KENDARI, KISAHAN.ID — Asa baru menyapa dunia olahraga Sulawesi Tenggara (Sultra). Setelah sempat stagnan akibat macetnya roda organisasi, Komite Olahraga Nasional Indonesia (KONI) Pusat akhirnya menyetujui pelaksanaan Musyawarah Olahraga Provinsi Luar Biasa (Musorprovlub) KONI Sultra tahun 2025.
Kepastian itu tertuang dalam Surat Keputusan Nomor 87 Tahun 2025 yang ditandatangani langsung oleh Ketua Umum KONI Pusat, Letjen TNI (Purn) Marciano Norman, pada 8 Juli 2025 di Jakarta. Keputusan ini diambil setelah melalui berbagai pertimbangan menyeluruh, terutama menyangkut kinerja pengurus KONI Sultra masa bakti 2022–2026 yang dinilai tidak mampu menjalankan fungsi organisasi secara maksimal.
Kegiatan administrasi yang tersendat, komunikasi organisasi yang tak terjalin baik, dan pembinaan olahraga yang stagnan menjadi sinyal bahwa perlu langkah cepat dan tegas untuk menyelamatkan masa depan olahraga di Bumi Anoa.
Lebih dari dua pertiga anggota KONI Sultra turut menyuarakan kebutuhan perubahan.
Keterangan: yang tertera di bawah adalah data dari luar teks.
Lemma simple_set_hookCalls_no_eviction order clk k v c v1 :
  Base.serialize (Simple.base c) k v = (v1, None) →
  (is_Some (Simple.store c !! k) ∨ (Base.size (Simple.base c) ≤ 0)%Z
   ∨ (Simple.Len c < Base.size (Simple.base c))%Z) →
  Simple.hookCalls (Simple.set order clk k v c).1
  = (if Base.addedFunc (Simple.base c) then [AddedCall k v1] else []) ++ Simple.hookCalls c
  ∧ Simple.store (Simple.set order clk k v c).1
    = <[k := {| Simple.value := v1;
                Simple.expiration :=
                  match Base.expiration (Simple.base c) with
                  | Some d => Some (clk + d)%Z
                  | None => Simple.store c !! k ≫= Simple.expiration
                  end |}]> (Simple.store c).
Proof.
  intros Hser Hcase. split.
  - unfold Simple.set. rewrite Hser.
    destruct (Simple.store c !! k) as [item|] eqn:Hk.
    + unfold Simple.call_hook.
      destruct (Base.expiration _), (Base.addedFunc _); done.
    + assert (bool_decide (Z.of_nat (size (Simple.store c)) >= Base.size (Simple.base c))%Z
              && bool_decide (Base.size (Simple.base c) > 0)%Z = false) as ->.
      { destruct Hcase as [[? ?]|[Hle|Hlt]]; [done| |].
        - apply andb_false_iff. right. apply bool_decide_eq_false. lia.
        - apply andb_false_iff. left. apply bool_decide_eq_false.
          unfold Simple.Len in Hlt. lia. }
      unfold Simple.call_hook.
      destruct (Base.expiration _), (Base.addedFunc _); done.
  - rewrite (simple_set_store order clk k v c v1 Hser).
    destruct (Simple.store c !! k) as [item|] eqn:Hk; [done|].
    assert (bool_decide (Z.of_nat (size (Simple.store c)) >= Base.size (Simple.base c))%Z
            && bool_decide (Base.size (Simple.base c) > 0)%Z = false) as ->; [|done].
    destruct Hcase as [[? ?]|[Hle|Hlt]]; [done| |].
    + apply andb_false_iff. right. apply bool_decide_eq_false. lia.
    + apply andb_false_iff. left. apply bool_decide_eq_false.
      unfold Simple.Len in Hlt. lia.
Qed.

(** X4. [Set] evicts only when it inserts a new key into a full cache.
    When the key is already there, when the size is zero or negative
    (unbounded), or when the cache is below its size, every other entry
    is kept, the evicted hook is not called, and the cache gains at most
    the one entry. *)
Theorem simple_Set_no_eviction order clk k v c v1 :
  Base.serialize (Simple.base c) k v = (v1, None) →
  (is_Some (Simple.store c !! k) ∨ (Base.size (Simple.base c) ≤ 0)%Z
   ∨ (Simple.Len c < Base.size (Simple.base c))%Z) →
  let c' := (Simple.Set_ order clk k v c).1 in
  (Simple.Set_ order clk k v c).2 = None
  ∧ (∀ k', k' ≠ k → Simple.store c' !! k' = Simple.store c !! k')
  ∧ (∃ item, Simple.store c' !! k = Some item ∧ Simple.value item = v1)
  ∧ Simple.Len c'
    = (if bool_decide (is_Some (Simple.store c !! k)) then Simple.Len c
       else Simple.Len c + 1)%Z
  ∧ Simple.hookCalls c'
    = (if Base.addedFunc (Simple.base c) then [AddedCall k v1] else [])
      ++ Simple.hookCalls c.
Proof.
  intros Hser Hcase c'.
  destruct (simple_set_hookCalls_no_eviction order clk k v c v1 Hser Hcase) as [Hca Hst].
  destruct (simple_Set_ok order clk k v c v1 Hser) as (c1 & Hset & _).
  unfold c', Simple.Len. rewrite simple_Set_state, Hst, Hca. rewrite Hset. simpl.
  split_and!; try done.
  - intros k' Hne. by rewrite lookup_insert_ne.
  - eexists. by rewrite lookup_insert_eq.
  - case_bool_decide as Hin.
    + by rewrite map_size_insert_Some.
    + rewrite map_size_insert_None; [lia|]. by apply eq_None_not_Some.
Qed.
Aspirasi itu diajukan melalui jalur resmi dan dinilai telah memenuhi syarat sesuai dengan Anggaran Dasar dan Anggaran Rumah Tangga (AD/ART) KONI Tahun 2020.
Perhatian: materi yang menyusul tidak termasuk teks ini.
(** * CAPEX dashboard: the filter / aggregate pipeline of [app.js]

    A shallow embedding of the pure core of the dashboard
    ([filtrarDatos], [calcularKPIs], [fmtUSD], [agruparPorCampoProy],
    [agruparPorMes], [top10Proyectos] and the status classification of
    [renderTablaTop10]) together with the properties the specification
    states about them.

    Conventions of the model.
    - The amounts and the year and month of a record are integers ([Z]),
      added exactly: the sums are those of the program while they stay
      within the integers a double holds exactly (up to [2^53]).  A finite
      number is represented by its exact value ([Q]); a division yields a
      [JS.Numero], which can also be [NaN] or an infinity.  The quotients
      that [fmtUSD] formats are rounded to the nearest double
      ([JS.doble]) before [toFixed] reads their digits; the percentages
      are kept exact.
    - A JavaScript object used as a lookup table only ([proyMap]) is a
      [gmap] over its own string keys.  An object whose enumeration order
      is observed ([acc] in the three grouping functions) is an
      association list in insertion order with unique keys, enumerated by
      [JS.Object_entries].  Both are plain objects: reading a key that is
      not an own property finds the member of [Object.prototype] of that
      name, when there is one ([JS.leer], [JS.heredada]).
    - A property that may be absent from a JSON object (the categorical
      attributes of a project) is an [option]; [None] is [undefined]. *)

From Stdlib Require Import ZArith QArith Qround Qpower Lia Lqa List Sorted.
From Stdlib Require Import Permutation.
From Stdlib Require Import Ascii String.
From stdpp Require Import base gmap strings.
Import ListNotations.

Close Scope Q_scope.
Local Open Scope Z_scope.

(** ** The JavaScript built-ins the program calls *)

Module JS.

(** [String(n)] and template interpolation of an integer number: the
    decimal digits, most significant first, after a minus sign for a
    negative number (the form JavaScript uses below [10^21]).  [digits]
    is given more fuel than [n] has digits. *)
Definition digit_char (d : Z) : ascii :=
  ascii_of_nat (48 + Z.to_nat d).

Fixpoint digits (fuel : nat) (n : Z) : string :=
  match fuel with
  | O => ""
  | S k =>
      (if n <? 10 then "" else digits k (n / 10))
      +:+ String (digit_char (n mod 10)) ""
  end.

Definition decimal (n : Z) : string :=
  digits (S (Z.to_nat (Z.log2 n))) n.

Definition Number_toString (n : Z) : string :=
  if n <? 0 then "-" +:+ decimal (- n) else decimal n.

(** Truthiness of a string: only the empty string is falsy. *)
Definition truthy (s : string) : bool :=
  match s with
  | EmptyString => false
  | String _ _ => true
  end.

(** [s.padStart(n, '0')]. *)
Definition padStart0 (n : nat) (s : string) : string :=
  String.concat "" (repeat "0" (n - String.length s)) +:+ s.

(** *** [parseInt(s)] with no radix argument

    Leading white space is skipped, an optional sign is read, a [0x] or
    [0X] prefix selects radix 16, and the longest prefix of digits is
    converted; [None] is [NaN].  White space is the ASCII part of the
    ECMAScript set. *)
Definition is_space (c : ascii) : bool :=
  let n := nat_of_ascii c in
  ((9 <=? n)%nat && (n <=? 13)%nat) || (n =? 32)%nat.

Fixpoint skip_spaces (s : string) : string :=
  match s with
  | String c s' => if is_space c then skip_spaces s' else s
  | EmptyString => s
  end.

Definition digit_val (radix : Z) (c : ascii) : option Z :=
  let n := Z.of_nat (nat_of_ascii c) in
  let v := if (48 <=? n) && (n <=? 57) then Some (n - 48)
           else if (97 <=? n) && (n <=? 122) then Some (n - 87)
           else if (65 <=? n) && (n <=? 90) then Some (n - 55)
           else None in
  match v with
  | Some d => if d <? radix then Some d else None
  | None => None
  end.

Fixpoint parse_digits (radix : Z) (s : string) (acc : option Z) : option Z :=
  match s with
  | String c s' =>
      match digit_val radix c with
      | Some d =>
          parse_digits radix s'
            (Some (match acc with Some a => a * radix + d | None => d end))
      | None => acc
      end
  | EmptyString => acc
  end.

Definition parseInt (s : string) : option Z :=
  let s1 := skip_spaces s in
  let '(neg, s2) :=
    match s1 with
    | String "-" r => (true, r)
    | String "+" r => (false, r)
    | _ => (false, s1)
    end in
  let '(radix, s3) :=
    match s2 with
    | String "0" (String "x" r) => (16, r)
    | String "0" (String "X" r) => (16, r)
    | _ => (10, s2)
    end in
  match parse_digits radix s3 None with
  | Some v => Some (if neg then - v else v)
  | None => None
  end.

(** [x !== parseInt(s)] for a number [x]: [NaN] differs from every number. *)
Definition strict_neq_num (x : Z) (y : option Z) : bool :=
  match y with
  | Some v => negb (x =? v)
  | None => true
  end.

(** [a !== b] where [a] is a possibly absent string property and [b] a string. *)
Definition strict_neq_str (a : option string) (b : string) : bool :=
  match a with
  | Some s => negb (String.eqb s b)
  | None => true
  end.

(** [a === b], same operands. *)
Definition strict_eq_str (a : option string) (b : string) : bool :=
  negb (strict_neq_str a b).

(** *** [Array.prototype.sort(cmp)]

    The sort is stable; [cmp a b <= 0] keeps [a] before [b].  With a
    consistent comparator the result is the one of a stable insertion
    sort. *)
Section Sort.
Context {A : Type} (cmp : A -> A -> Z).

Fixpoint insert_sorted (x : A) (l : list A) : list A :=
  match l with
  | [] => [x]
  | y :: l' => if cmp x y <=? 0 then x :: l else y :: insert_sorted x l'
  end.

Definition Array_sort (l : list A) : list A :=
  fold_right insert_sorted [] l.
End Sort.

(** [a.localeCompare(b)]: on the strings the program compares (decimal
    digits and the hyphen) the collation order is the order of the
    character codes. *)
Definition localeCompare (a b : string) : Z :=
  match String.compare a b with
  | Lt => -1
  | Eq => 0
  | Gt => 1
  end.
Menindaklanjuti hal tersebut, KONI Pusat menetapkan Pahri Yamsul, Wakil Ketua Umum IV KONI Sultra, sebagai penanggung jawab pelaksanaan Musorprovlub tahun 2025. Penunjukan ini bukan tanpa alasan. Pahri dikenal sebagai sosok yang memiliki integritas, jaringan, serta kemampuan manajerial untuk membawa organisasi ini ke jalur yang lebih sehat.
Saat dikonfirmasi, Pahri menyampaikan bahwa langkah awal pelaksanaan akan dibicarakan bersama dalam rapat internal.
“Sebentar malam baru mau dirapatkan tentang surat ini,” ujarnya singkat, Senin (14/7).
Sebagai penanggung jawab, ia diberikan mandat strategis, mulai dari berkoordinasi dengan pemangku kepentingan, membentuk kepanitiaan Musorprovlub, menyusun tata cara penjaringan calon Ketua KONI baru masa bakti 2025–2029, hingga membentuk Tim Penjaringan dan Penyaringan yang bertugas menjalankan proses secara demokratis dan transparan.
Persetujuan ini juga didukung oleh surat permohonan resmi yang ditandatangani oleh tiga unsur internal penting: Wakil Ketua Umum IV, Bendahara Umum, dan Wakil Sekretaris Umum KONI Sultra. Bersamaan dengan itu, SK KONI Pusat Nomor 140 Tahun 2024 juga resmi dicabut dan dinyatakan tidak berlaku lagi.
Musorprovlub ini diharapkan menjadi momentum rekonsiliasi dan pembenahan menyeluruh dalam tubuh organisasi olahraga tertinggi di daerah. Seluruh insan olahraga Sultra kini menanti lahirnya kepemimpinan baru yang visioner, progresif, dan berintegritas tinggi, demi mengangkat prestasi atlet dan membangun kembali ekosistem olahraga daerah yang sehat.